Work instructions:
Repeat, please, only the lines from the top of the data down to the line with "Definition rcount (s"; include both of those lines.

[Stored items]
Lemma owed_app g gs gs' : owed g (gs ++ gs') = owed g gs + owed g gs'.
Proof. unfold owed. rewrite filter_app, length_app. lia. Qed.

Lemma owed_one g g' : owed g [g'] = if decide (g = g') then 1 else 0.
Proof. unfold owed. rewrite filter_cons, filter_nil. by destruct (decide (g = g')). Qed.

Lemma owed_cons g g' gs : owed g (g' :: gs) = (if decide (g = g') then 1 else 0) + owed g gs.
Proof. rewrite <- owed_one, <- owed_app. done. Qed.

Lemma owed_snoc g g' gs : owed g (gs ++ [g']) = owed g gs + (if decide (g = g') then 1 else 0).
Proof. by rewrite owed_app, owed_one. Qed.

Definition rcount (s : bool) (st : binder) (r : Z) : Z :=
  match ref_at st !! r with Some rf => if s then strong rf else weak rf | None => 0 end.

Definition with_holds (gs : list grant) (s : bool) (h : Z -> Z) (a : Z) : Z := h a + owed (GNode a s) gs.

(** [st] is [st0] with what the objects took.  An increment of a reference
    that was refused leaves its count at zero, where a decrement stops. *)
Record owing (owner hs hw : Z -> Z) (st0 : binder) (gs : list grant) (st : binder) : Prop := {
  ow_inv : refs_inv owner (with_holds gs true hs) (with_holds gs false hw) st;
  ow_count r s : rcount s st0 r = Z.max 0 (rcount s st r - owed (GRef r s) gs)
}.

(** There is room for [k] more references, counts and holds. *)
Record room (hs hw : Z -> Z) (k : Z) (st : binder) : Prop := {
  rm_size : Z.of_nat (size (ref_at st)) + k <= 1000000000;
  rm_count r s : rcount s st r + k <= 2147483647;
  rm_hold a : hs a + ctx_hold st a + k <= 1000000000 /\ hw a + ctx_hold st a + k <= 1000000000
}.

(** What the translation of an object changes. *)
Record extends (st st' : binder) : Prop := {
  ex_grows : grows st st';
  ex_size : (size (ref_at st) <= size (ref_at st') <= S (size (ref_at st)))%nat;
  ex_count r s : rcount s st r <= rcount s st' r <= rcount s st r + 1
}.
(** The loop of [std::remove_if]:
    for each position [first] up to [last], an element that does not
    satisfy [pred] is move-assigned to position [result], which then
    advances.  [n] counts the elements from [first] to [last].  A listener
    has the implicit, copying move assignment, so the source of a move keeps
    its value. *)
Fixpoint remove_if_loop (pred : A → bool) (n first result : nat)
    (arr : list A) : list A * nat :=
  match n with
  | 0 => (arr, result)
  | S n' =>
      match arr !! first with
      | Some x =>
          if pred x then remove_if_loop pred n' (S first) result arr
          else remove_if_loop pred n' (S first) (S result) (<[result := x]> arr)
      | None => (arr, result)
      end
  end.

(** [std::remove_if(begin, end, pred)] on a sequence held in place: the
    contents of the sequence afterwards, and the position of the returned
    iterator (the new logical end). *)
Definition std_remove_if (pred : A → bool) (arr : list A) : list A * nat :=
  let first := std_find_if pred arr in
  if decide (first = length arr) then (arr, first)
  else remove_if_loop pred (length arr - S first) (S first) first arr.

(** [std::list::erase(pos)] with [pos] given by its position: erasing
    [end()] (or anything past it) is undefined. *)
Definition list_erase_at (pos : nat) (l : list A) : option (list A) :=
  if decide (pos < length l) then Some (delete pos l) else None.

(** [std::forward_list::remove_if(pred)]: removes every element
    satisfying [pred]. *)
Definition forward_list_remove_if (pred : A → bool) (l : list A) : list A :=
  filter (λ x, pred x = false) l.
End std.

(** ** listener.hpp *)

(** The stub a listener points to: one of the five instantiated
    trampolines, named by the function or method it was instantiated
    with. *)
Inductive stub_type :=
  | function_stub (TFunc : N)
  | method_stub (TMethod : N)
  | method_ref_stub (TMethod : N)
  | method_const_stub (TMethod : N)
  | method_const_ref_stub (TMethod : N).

Your solution:
Lemma owed_app g gs gs' : owed g (gs ++ gs') = owed g gs + owed g gs'.
Proof. unfold owed. rewrite filter_app, length_app. lia. Qed.

Lemma owed_one g g' : owed g [g'] = if decide (g = g') then 1 else 0.
Proof. unfold owed. rewrite filter_cons, filter_nil. by destruct (decide (g = g')). Qed.

Lemma owed_cons g g' gs : owed g (g' :: gs) = (if decide (g = g') then 1 else 0) + owed g gs.
Proof. rewrite <- owed_one, <- owed_app. done. Qed.

Lemma owed_snoc g g' gs : owed g (gs ++ [g']) = owed g gs + (if decide (g = g') then 1 else 0).
Proof. by rewrite owed_app, owed_one. Qed.

Definition rcount (s : bool) (st : binder) (r : Z) : Z :=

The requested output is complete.